Fans of Akira Yamaoka’s Silent Hill soundscapes, or even the understated music from UK creature feature Creep, will appreciate what is done here. The sound is a constant, cleverly situated beneath dialogue and sound effects with a low combination of static, hums, and an often industrial tilt. Sharp whistles and screams evoke jump scares, but are not overdone, and the whispering voices and strange breathing only add to the mix. Turn up the sound and turn off the lights for the best experience.
As far as the cinematography is concerned, less is consistently better. Most scenes follow the protagonists through their daily routines but are juxtaposed with surreal, nightmare scenes reminiscent of Wes Craven’s The Prince of Darkness, replete with ominous voices and washed out visuals. Often these moments are interwoven with tense shots, adding an ever building sense of dread to an already nightmarish and frightening setup. As the film progressed, I found myself looking forward to the random cutaways.
The titular entity, known simply as the Mothman, provides an already terrifying reputation, being both fodder for other genre films and a living legend throughout the annals of North American history, by way of random appearances throughout the film. Said to be a harbinger of bad fortune and impending death, the Mothman has appeared prior to tragic accidents and has been connected to extraterrestrial encounters, cryptozoological sightings and other supernatural happenings. The ambiguity of this creature only serves to make the film more terrifying and bizarre.

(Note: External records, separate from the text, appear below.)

(** * Inventory management system: embedding and verified properties

    Shallow embedding of [src/inventory_system.py].  The module keeps one
    process-wide dictionary [stock_data] (item name to quantity), mutates it
    through [add_item] and [remove_item], reads it through [get_qty] and
    [check_low_items], and persists it as JSON through [save_data] and
    [load_data].  Every operation also writes records to a log.

    The embedding is a state-and-exception monad over a [world] record that
    holds the dictionary, the log, the console, the list objects handed in by
    callers and the file system.  Python values are modelled by [pyval]; the
    universe is the one [json.load] can produce (None, bool, int, float, str,
    list, dict), which also covers the argument types the operations are
    annotated with. *)

From Stdlib Require Import String Ascii ZArith NArith List Bool Lia Floats.
From Stdlib Require DecimalZ DecimalPos DecimalFacts.
Import ListNotations.
Local Open Scope Z_scope.

(* ===================================================================== *)
(** ** Python values *)
(* ===================================================================== *)

(** A Python [str] is a sequence of Unicode code points. *)
Definition pystr : Type := list N.

(** [py "apple"] is the Python string with the same ASCII characters. *)
Definition py (s : string) : pystr :=
  map N_of_ascii (list_ascii_of_string s).

Fixpoint str_eqb (a b : pystr) : bool :=
  match a, b with
  | [], [] => true
  | x :: a', y :: b' => N.eqb x y && str_eqb a' b'
  | _, _ => false
  end.

#[warnings="-register-all"]
Inductive pyval : Type :=
| VNone
| VBool (b : bool)
| VInt (z : Z)
| VFloat (f : float)
| VStr (s : pystr)
| VList (l : list pyval)
| VDict (d : list (pystr * pyval)).

(** Exceptions, by class.  Messages are not modelled. *)
Inductive exn : Type :=
| TypeError
| KeyError
| OverflowError
| RecursionError
| FileNotFoundError
| IsADirectoryError
| PermissionError
| UnicodeDecodeError
| UnicodeEncodeError
| JSONDecodeError.

(** The classes named in the [except] clauses of the module. *)
Inductive exn_class : Type :=
| CTypeError | CKeyError | COSError | CFileNotFoundError | CJSONDecodeError.

(** [isinstance(e, c)] along Python's built-in exception hierarchy:
    FileNotFoundError, IsADirectoryError and PermissionError derive from
    OSError; the Unicode errors and JSONDecodeError derive from ValueError,
    which no handler of the module names. *)
Definition exn_isinstance (e : exn) (c : exn_class) : bool :=
  match c, e with
  | CTypeError, TypeError => true
  | CKeyError, KeyError => true
  | COSError, (FileNotFoundError | IsADirectoryError | PermissionError) => true
  | CFileNotFoundError, FileNotFoundError => true
  | CJSONDecodeError, JSONDecodeError => true
  | _, _ => false
  end.

Definition catches (cs : list exn_class) (e : exn) : bool :=
  existsb (exn_isinstance e) cs.

(** Result of evaluating an expression or a call. *)
Inductive outcome (A : Type) : Type :=
| Return (a : A)
| Raise (e : exn).
Arguments Return {A} a.
Arguments Raise {A} e.

Definition obind {A B : Type} (o : outcome A) (k : A -> outcome B) : outcome B :=
  match o with
  | Return a => k a
  | Raise e => Raise e
  end.

(** *** Type tests *)

Definition isinstance_str (v : pyval) : bool :=
  match v with VStr _ => true | _ => false end.

(** [bool] is a subclass of [int]. *)
Definition isinstance_int (v : pyval) : bool :=
  match v with VInt _ | VBool _ => true | _ => false end.

Definition isinstance_float (v : pyval) : bool :=
  match v with VFloat _ => true | _ => false end.

(** *** Arithmetic *)

(** Conversion of an int to a float as done for mixed arithmetic: round to
    nearest even on 53 bits, OverflowError past the largest double. *)
Definition int_to_float (z : Z) : outcome float :=
  match binary_normalize 53 1024 z 0 false with
  | S754_infinity _ | S754_nan => Raise OverflowError
  | sf => Return (SF2Prim sf)
  end.

Inductive num : Type :=
| NInt (z : Z)
| NFloat (f : float).

Definition as_num (v : pyval) : option num :=
  match v with
  | VInt z => Some (NInt z)
  | VBool b => Some (NInt (Z.b2z b))
  | VFloat f => Some (NFloat f)
  | _ => None
  end.

Definition num_arith (iop : Z -> Z -> Z) (fop : float -> float -> float)
    (a b : num) : outcome pyval :=
  match a, b with
  | NInt x, NInt y => Return (VInt (iop x y))
  | NInt x, NFloat g => obind (int_to_float x) (fun f => Return (VFloat (fop f g)))
  | NFloat f, NInt y => obind (int_to_float y) (fun g => Return (VFloat (fop f g)))
  | NFloat f, NFloat g => Return (VFloat (fop f g))
  end.

(** [a + b] *)
Definition py_add (a b : pyval) : outcome pyval :=
  match as_num a, as_num b with
  | Some x, Some y => num_arith Z.add PrimFloat.add x y
  | _, _ =>
      match a, b with
      | VStr s, VStr t => Return (VStr (s ++ t))
      | VList l, VList m => Return (VList (l ++ m))
      | _, _ => Raise TypeError
      end
  end.

(** [a - b] *)
Definition py_sub (a b : pyval) : outcome pyval :=
  match as_num a, as_num b with
  | Some x, Some y => num_arith Z.sub PrimFloat.sub x y
  | _, _ => Raise TypeError
  end.

(** Exact comparison of a float with an int; [None] when unordered (NaN). *)
Definition float_compare_int (f : float) (z : Z) : option comparison :=
  match Prim2SF f with
  | S754_nan => None
  | S754_infinity s => Some (if s then Lt else Gt)
  | S754_zero _ => Some (0 ?= z)
  | S754_finite s m e =>
      let sm := if s then Z.neg m else Z.pos m in
      Some (if 0 <=? e then sm * 2 ^ e ?= z else sm ?= z * 2 ^ (- e))
  end.

(** Ordering of a value against an int: numbers compare, anything else
    raises TypeError. *)
Definition py_compare_int (a : pyval) (z : Z) : outcome (option comparison) :=
  match as_num a with
  | Some (NInt x) => Return (Some (x ?= z))
  | Some (NFloat f) => Return (float_compare_int f z)
  | None => Raise TypeError
  end.

(** [a <= z] *)
Definition py_le_int (a : pyval) (z : Z) : outcome bool :=
  obind (py_compare_int a z) (fun c =>
    Return (match c with Some Lt | Some Eq => true | _ => false end)).

(** [a < z] *)
Definition py_lt_int (a : pyval) (z : Z) : outcome bool :=
  obind (py_compare_int a z) (fun c =>
    Return (match c with Some Lt => true | _ => false end)).

(* ===================================================================== *)
(** ** Dictionaries *)
(* ===================================================================== *)

(** A [dict] keeps its entries in insertion order.  The keys of the stock
    table are always text: [add_item] inserts text keys only and JSON object
    keys are text. *)
Definition dict : Type := list (pystr * pyval).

I have a soft spot for found footage films and I am not ashamed to admit it. Perhaps it’s the thrill of living vicariously through terrifying realities, much like a gamer stepping in a virtual world filled with shambling horrors and limited resources or even a nervous patron of a theme park, travelling in a rickety railcar through an animatronics-filled haunted house. Whatever the case, The Mothman Curse satisfied my craving for something unnerving and I was left very impressed by its atmospheric dread and jarring, effective scares. Be patient, as this is a slow crawl, but be sure to enjoy the ride along the way.